I haven't set up and used Chef in probably a decade, but I'm starting to put together enough of these Raspberry Pi servers that it probably makes sense to do some kind of light configuration management with them.


Now a question is- do I want Chef or Ansible?

I used Chef, but it's been so long I might as well start from nothing. Ansible looks simpler, and by default is agent-less (while Chef requires some thinking if I want to use it agent-less). Sigh.

@genehack Do you use Salt or are you just pouring salt into the wound?

Also a wise bearded man once said "Just run Slackware, use cfengine and then write a ton of Perl scripts to template out the cfengine configs."

@emacsen we were on ...Red Hat? at that point, I think.

No, I was serious; haven't used Salt in anger myself but have a friend who works there and it looks like it would be worth checking out.

(Also, $work is starting to use it, but I'm not directly involved in that work day-to-day.)

@genehack Your original cfengine config was on Slackware. This work was on Suse, and then we transitioned to Puppet on CentOS.

That was genuinely some amazing work on your part- not just the technical achievement of moving such a large group forward, but your ability to coordinate the needs of what was essentially more than a dozen customers to agree to this transition plan.

I'm still in genuine awe of your ability to work with so many parties and get things moving forward.

@genehack As for Salt... The use case I have in mind is that I have servers essentially in four locations, with a multitude of OSes, many of which are nothing more than RasperryPi's.

I'd like to keep the configuration centralized, but not place high demands on it. Salt is Big Infrastructure where I'm looking for something far more scaled down.

Looking at Chef-Solo vs Ansible, I ultimately have chosen Ansible- three reasons:

(...to be continued)


1. Chef has a weird license scheme now. I don't have time to start going through it to figure out what is what.

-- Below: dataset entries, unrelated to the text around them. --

(* ===== verification/Regex.v ===== *)
(** * Regular expressions of JavaScript

    The pattern language the sources use (character classes, sequence,
    alternation, lazy and greedy repetition, captures, back-references and
    anchors) with the backtracking semantics of ECMAScript: [run r st] lists the
    ways in which [r] matches at the state [st], in the order in which the
    backtracking matcher tries them, so the matcher's answer is the head of the
    list.  [exec], [test], [replace_first] and [replace_all] are the methods of
    the language built on it. *)

From stdpp Require Import base tactics list strings numbers sets gmap.
From Stdlib Require Import NArith Sorted Lia.
From S2P Require Import Prelude JsString.

Inductive regex : Type :=
  | RSet (p : N → bool)            (* one code unit of a class *)
  | REmpty
  | RSeq (r1 r2 : regex)
  | RAlt (r1 r2 : regex)
  | ROpt (greedy : bool) (r : regex)
  | RStar (greedy : bool) (r : regex)
  | RGroup (n : nat) (r : regex)
  | RBack (n : nat)
  | RBol                           (* ^ *)
  | REol                           (* $ *)
  | RNot (r : regex).              (* (?!r) *)

(** Notations close to the sources' patterns. *)
Definition cls (s : String.string) (c : N) : bool := existsb (N.eqb c) (js s).
Definition ncls (s : String.string) (c : N) : bool := negb (cls s c).
Definition in_range (a b : N) (c : N) : bool := (a <=? c)%N && (c <=? b)%N.
(** [.] matches every unit but the line terminators. *)
Definition is_line_term (c : N) : bool :=
  existsb (N.eqb c) [10; 13; 8232; 8233]%N.
Definition dot : regex := RSet (λ c, negb (is_line_term c)).
(** [\s]: white space and line terminators. *)
Definition is_space (c : N) : bool :=
  existsb (N.eqb c) [9; 10; 11; 12; 13; 32; 160; 5760; 8232; 8233; 8239; 8287; 12288; 65279]%N
  || in_range 8192 8202 c.
(** [\d] and [\w]. *)
Definition is_digit : N → bool := in_range 48 57.
Definition is_word (c : N) : bool :=
  in_range 48 57 c || in_range 65 90 c || in_range 97 122 c || N.eqb c 95.

Fixpoint lit_units (s : jsstr) : regex :=
  match s with
  | [] => REmpty
  | [c] => RSet (N.eqb c)
  | c :: s' => RSeq (RSet (N.eqb c)) (lit_units s')
  end.
Definition lit (s : String.string) : regex := lit_units (js s).
Fixpoint alts (l : list regex) : regex :=
  match l with
  | [] => RSet (λ _, false)
  | [r] => r
  | r :: l' => RAlt r (alts l')
  end.
Fixpoint seqs (l : list regex) : regex :=
  match l with
  | [] => REmpty
  | [r] => r
  | r :: l' => RSeq r (seqs l')
  end.
Definition star (r : regex) : regex := RStar true r.
Definition plus (r : regex) : regex := RSeq r (RStar true r).
Definition plus_lazy (r : regex) : regex := RSeq r (RStar false r).
Definition opt (r : regex) : regex := ROpt true r.

(** The capture groups of a pattern. *)
Fixpoint groups (r : regex) : list nat :=
  match r with
  | RSet _ | REmpty | RBack _ | RBol | REol => []
  | RSeq r1 r2 | RAlt r1 r2 => groups r1 ++ groups r2
  | ROpt _ r | RStar _ r | RNot r => groups r
  | RGroup n r => n :: groups r
  end.

(** A matcher state: how many units precede the position, the units after it,
    and the captures made so far. *)
Record mstate := MState {
  m_pos : nat;
  m_rest : jsstr;
  m_caps : gmap nat jsstr;
}.

Definition advance (k : nat) (st : mstate) : mstate :=
  MState (m_pos st + k) (drop k (m_rest st)) (m_caps st).
Definition clear_caps (ns : list nat) (st : mstate) : mstate :=
  MState (m_pos st) (m_rest st) (foldr delete (m_caps st) ns).
Definition set_cap (n : nat) (s : jsstr) (st : mstate) : mstate :=
  MState (m_pos st) (m_rest st) (<[n := s]> (m_caps st)).
Definition progressed (st st' : mstate) : bool := m_pos st <? m_pos st'.

(** The text between two states of one match. *)
Definition consumed (st st' : mstate) : jsstr :=
  take (m_pos st' - m_pos st) (m_rest st).

(** Iterations of a repetition: an iteration that consumes nothing fails, so
    the number of units left bounds their number. *)
Fixpoint repeat_run (greedy : bool) (body : mstate → list mstate)
    (fuel : nat) (st : mstate) : list mstate :=
  let more := match fuel with
    | 0 => []
    | S k => filter (λ st', Is_true (progressed st st')) (body st)
               ≫= repeat_run greedy body k
    end in
  if greedy then more ++ [st] else st :: more.

Fixpoint run (r : regex) (st : mstate) : list mstate :=
  match r with
  | REmpty => [st]
  | RSet p =>
      match m_rest st with
      | c :: _ => if p c then [advance 1 st] else []
      | [] => []
      end
  | RSeq r1 r2 => run r1 st ≫= run r2
  | RAlt r1 r2 => run r1 st ++ run r2 st
  | ROpt greedy r =>
      let more := filter (λ st', Is_true (progressed st st')) (run r (clear_caps (groups r) st)) in
      if greedy then more ++ [st] else st :: more
  | RStar greedy r =>
      repeat_run greedy (λ st, run r (clear_caps (groups r) st)) (length (m_rest st)) st
  | RGroup n r => (λ st', set_cap n (consumed st st') st') <$> run r st
  | RBack n =>
      match m_caps st !! n with
      | Some s => if prefixb s (m_rest st) then [advance (length s) st] else []
      | None => [st]
      end
  | RBol => if m_pos st =? 0 then [st] else []
  | REol => match m_rest st with [] => [st] | _ => [] end
  | RNot r => match run r st with [] => [st] | _ => [] end
  end.

(** What [exec] returns: the position, the matched text, the captures and the
    text that follows. *)
Record match_result := MatchResult {
  r_index : nat;
  r_text : jsstr;
  r_caps : gmap nat jsstr;
  r_after : jsstr;
}.

(** The attempt at one position. *)
Definition match_at (r : regex) (pos : nat) (rest : jsstr) : option match_result :=
  let st := MState pos rest ∅ in
  st' ← head (run r st);
  Some (MatchResult pos (consumed st st') (m_caps st') (m_rest st')).

(** The search from [pos] on: the leftmost position with a match. *)
Fixpoint search_from (r : regex) (pos : nat) (rest : jsstr) : option match_result :=
  match match_at r pos rest with
  | Some m => Some m
  | None =>
      match rest with
      | [] => None
      | _ :: rest' => search_from r (S pos) rest'
      end
  end.

Definition exec (r : regex) (s : jsstr) : option match_result := search_from r 0 s.
Definition test (r : regex) (s : jsstr) : bool :=
  match exec r s with Some _ => true | None => false end.

(** A capture of a result; an unset capture reads as [undefined], [None]. *)
Definition capture (m : match_result) (n : nat) : option jsstr := r_caps m !! n.
Definition capture_str (m : match_result) (n : nat) : jsstr := default [] (capture m n).

(** [s.replace(r, f)] for a pattern without the global flag. *)
Definition replace_first (r : regex) (f : match_result → jsstr) (s : jsstr) : jsstr :=
  match exec r s with
  | Some m => take (r_index m) s ++ f m ++ r_after m
  | None => s
  end.

(** The matches that a global replacement finds and the text between them: after
    an empty match the search resumes one unit further.  Each round moves the
    position, so the length of the string bounds the number of rounds. *)
Inductive piece : Type :=
  | Between (s : jsstr)
  | Hit (m : match_result).
Fixpoint pieces_loop (r : regex) (fuel pos : nat) (rest : jsstr) : list piece :=
  match fuel with
  | 0 => [Between rest]
  | S k =>
      match search_from r pos rest with
      | None => [Between rest]
      | Some m =>
          Between (take (r_index m - pos) rest) :: Hit m ::
          match r_text m with
          | [] =>
              match r_after m with
              | [] => []
              | c :: after => Between [c] :: pieces_loop r k (S (r_index m)) after
              end
          | t => pieces_loop r k (r_index m + length t) (r_after m)
          end
      end
  end.
Definition pieces (r : regex) (s : jsstr) : list piece := pieces_loop r (S (length s)) 0 s.

(** [s.replace(r, f)] with the global flag, for a function that returns, and for
    one that may throw. *)
Definition replace_all (r : regex) (f : match_result → jsstr) (s : jsstr) : jsstr :=
  pieces r s ≫= λ p, match p with Between t => t | Hit m => f m end.
Fixpoint replace_pieces (f : match_result → outcome jsstr) (ps : list piece) : outcome jsstr :=
  match ps with
  | [] => Ok []
  | Between t :: ps' =>
      match replace_pieces f ps' with Ok u => Ok (t ++ u) | Throw e => Throw e end
  | Hit m :: ps' =>
      match f m with
      | Throw e => Throw e
      | Ok t => match replace_pieces f ps' with Ok u => Ok (t ++ u) | Throw e => Throw e end
      end
  end.
Definition replace_all_throws (r : regex) (f : match_result → outcome jsstr) (s : jsstr)
    : outcome jsstr := replace_pieces f (pieces r s).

2. Ansible seems designed for exactly the kind of "light configuration management" I need, managing a small number (<100) servers.

3. Learning Chef is re-learning Ruby. I don't mind Ruby, but Ansible uses Yaml and the modules are mostly in Python, so building out new modules will be faster for me. YMMV if you're a Ruby person, but last time I did Ruby was at NCBI.

@emacsen I don't have experience with Chef, and no strong opinion. I've used Ansible for a few years now, and it's not horrific. It has a tendency to deprecate and break stuff faster than I like, but it's useable for me.

I'm not sure what a really good configuration management system would be like. It'd at least have a strong, static type system.

@liw The only statically-typed system configuration kit is probably propellor.branchable.com/ , or possibly something based on dhall-lang.org/ .


@clacke @emacsen Propellor would be a step in the direction I want to go, if I understood Haskell. But that kind of benefit can be had via other means.

@clacke @emacsen @liw there is Domtool used at HCoop.net: wiki.hcoop.net/DomTool

This is specifically designed to allow multiple users to configure their own domains in a shared web server, DNS, mail server etc., without the ability to mess things up for anyone else.

@i @emacsen
I second that, #NixOS is by far the best option I have worked with.

@emacsen chef-solo or chef-zero can be used to avoid needing to use the server. I don't have experience with Ansible but if you're thinking of starting from scratch I don't think I would recommend Chef anymore. they now have a red hat-like licensing model where you have to buy a license to use their package builds. I haven't yet seen anyone else that knows how to build Chef.